By accumulation they pose significant challenges to the organism. The present work
provides two approaches to investigate senescence in a human lung fibroblast model both
genetically and epigenetically while incorporating induced tetraploidy as an early
tumorigenesis model. First, I compared small non-coding RNA and transcriptomic
changes in proliferating, senescent, and tetraploid IMR-90 cells by conducting sncRNA
sequencing, transcriptomic NGS and a subsequent bioinformatical analysis. Overall, both
senescent and tetraploid IMR-90 cells exhibit amplified miRNA profiles that are pertinent
to cancer progression and inflammation, as demonstrated through miRNA ontology
analysis. This provides a unique opportunity to investigate the relationship between cell
proliferation arrest, excessive cell proliferation, and aberrant replication. Of particular
interest is hsa-miR-29a-3p, which displays significant upregulation in senescent IMR-90
cells, suggesting its yet to be described potential as a reliable senescence marker in human
fibroblasts. The hypothesis that decreasing miR-29a-3p levels may increase longevity has
some merit. However, inhibiting miR-29a-3p in proliferating cells led to the accumulation
of stress responses and the appearance of senescence-related patterns, as evidenced by
the observed biomarkers.
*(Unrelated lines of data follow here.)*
(** ** The key codec *)

Definition key_fields : list string :=
  ["registry_id"; "bundle_id"; "scope"; "org_id"; "S_version"; "accepted_content_digest"; "detector_id";
   "detector_version"; "detector_raw_sha256"; "rule_id"; "rule_artifact_id"; "rule_artifact_version";
   "rule_raw_sha256"; "model_artifact_id"; "model_artifact_version"; "model_raw_sha256";
   "semantic_descriptor_digest"; "schema"].

(** [asdict(key)] *)
Definition key_values (k : QualifiedRuleKey) : list json :=
  [JStr (k_registry_id k); JStr (k_bundle_id k); JStr (k_scope k); opt_json (k_org_id k); JStr (k_S_version k);
   JStr (k_accepted_content_digest k); JStr (k_detector_id k); JStr (k_detector_version k);
   JStr (k_detector_raw_sha256 k); JStr (k_rule_id k); JStr (k_rule_artifact_id k);
   JStr (k_rule_artifact_version k); JStr (k_rule_raw_sha256 k); JStr (k_model_artifact_id k);
   JStr (k_model_artifact_version k); JStr (k_model_raw_sha256 k); JStr (k_semantic_descriptor_digest k);
   JStr (k_schema k)].
Definition key_json (k : QualifiedRuleKey) : json := JObj (zip (map str key_fields) (key_values k)).

Definition encode_qualified_rule_key (k : QualifiedRuleKey) : outcome pybytes :=
  _ ⇐ check_key k;
  encoded ⇐ canonical_json (key_json k);
  if 16384 <? Z.of_nat (length encoded) then err "json-byte-limit" else Ok encoded.

Definition decode_qualified_rule_key (data : pybytes) : outcome QualifiedRuleKey :=
  value ⇐ decode_bounded_json data 16384 4 64 16384;
  row ⇐ _closed value key_fields;
  canonical ⇐ canonical_json (JObj row);
  _ ⇐ refuse (negb (bool_decide (canonical = data))) "noncanonical-key";
  let text name := v ⇐ item_of row (str name); _checked_string v 16384 in
  registry_id ⇐ text "registry_id";
  bundle_id ⇐ text "bundle_id";
  scope ⇐ text "scope";
  org ⇐ item_of row (str "org_id");
  org_id ⇐ match org with JNull => Ok None | v => s ⇐ _checked_string v 16384; Ok (Some s) end;
  S_version ⇐ text "S_version";
  accepted_content_digest ⇐ text "accepted_content_digest";
  detector_id ⇐ text "detector_id";
  detector_version ⇐ text "detector_version";
  detector_raw_sha256 ⇐ text "detector_raw_sha256";
  rule_id ⇐ text "rule_id";
  rule_artifact_id ⇐ text "rule_artifact_id";
  rule_artifact_version ⇐ text "rule_artifact_version";
  rule_raw_sha256 ⇐ text "rule_raw_sha256";
  model_artifact_id ⇐ text "model_artifact_id";
  model_artifact_version ⇐ text "model_artifact_version";
  model_raw_sha256 ⇐ text "model_raw_sha256";
  semantic_descriptor_digest ⇐ text "semantic_descriptor_digest";
  schema ⇐ text "schema";
  let key := mkKey registry_id bundle_id scope org_id S_version accepted_content_digest detector_id detector_version
    detector_raw_sha256 rule_id rule_artifact_id rule_artifact_version rule_raw_sha256 model_artifact_id
    model_artifact_version model_raw_sha256 semantic_descriptor_digest schema in
  _ ⇐ check_key key;
  Ok key.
Consequently, the inhibition had adverse outcomes, indicating
an association with the antagonistic pleiotropy model of aging. Epigenetic alterations,
including loss of repressive constitutive heterochromatin, may result in LINE-1
derepression, a phenomenon often connected with senescence. In addition to epigenetic
changes, structural variations in aging genomes can be caused by de novo
retrotranspositions of transposable elements like SVAs, as well as de novo insertions of
accumulated mitochondrial DNA into nuclear DNA. A kinetic enrichment approach was
utilized to detect the nuclear flanks of de novo SVA insertions in senescent genomes. The
technique was coupled with deep sequencing. Furthermore, the genomes of proliferating
and senescent IMR-90 cells were compared through deep sequencing or by enriching
nuclear DNA with AluScan technology. Evidence was uncovered for de novo SVA and
numts integrations in senescent IMR-90 cells using both methods. I hypothesize that the
structural disparities have an impact on the mechanisms associated with cellular
senescence in human lung fibroblasts.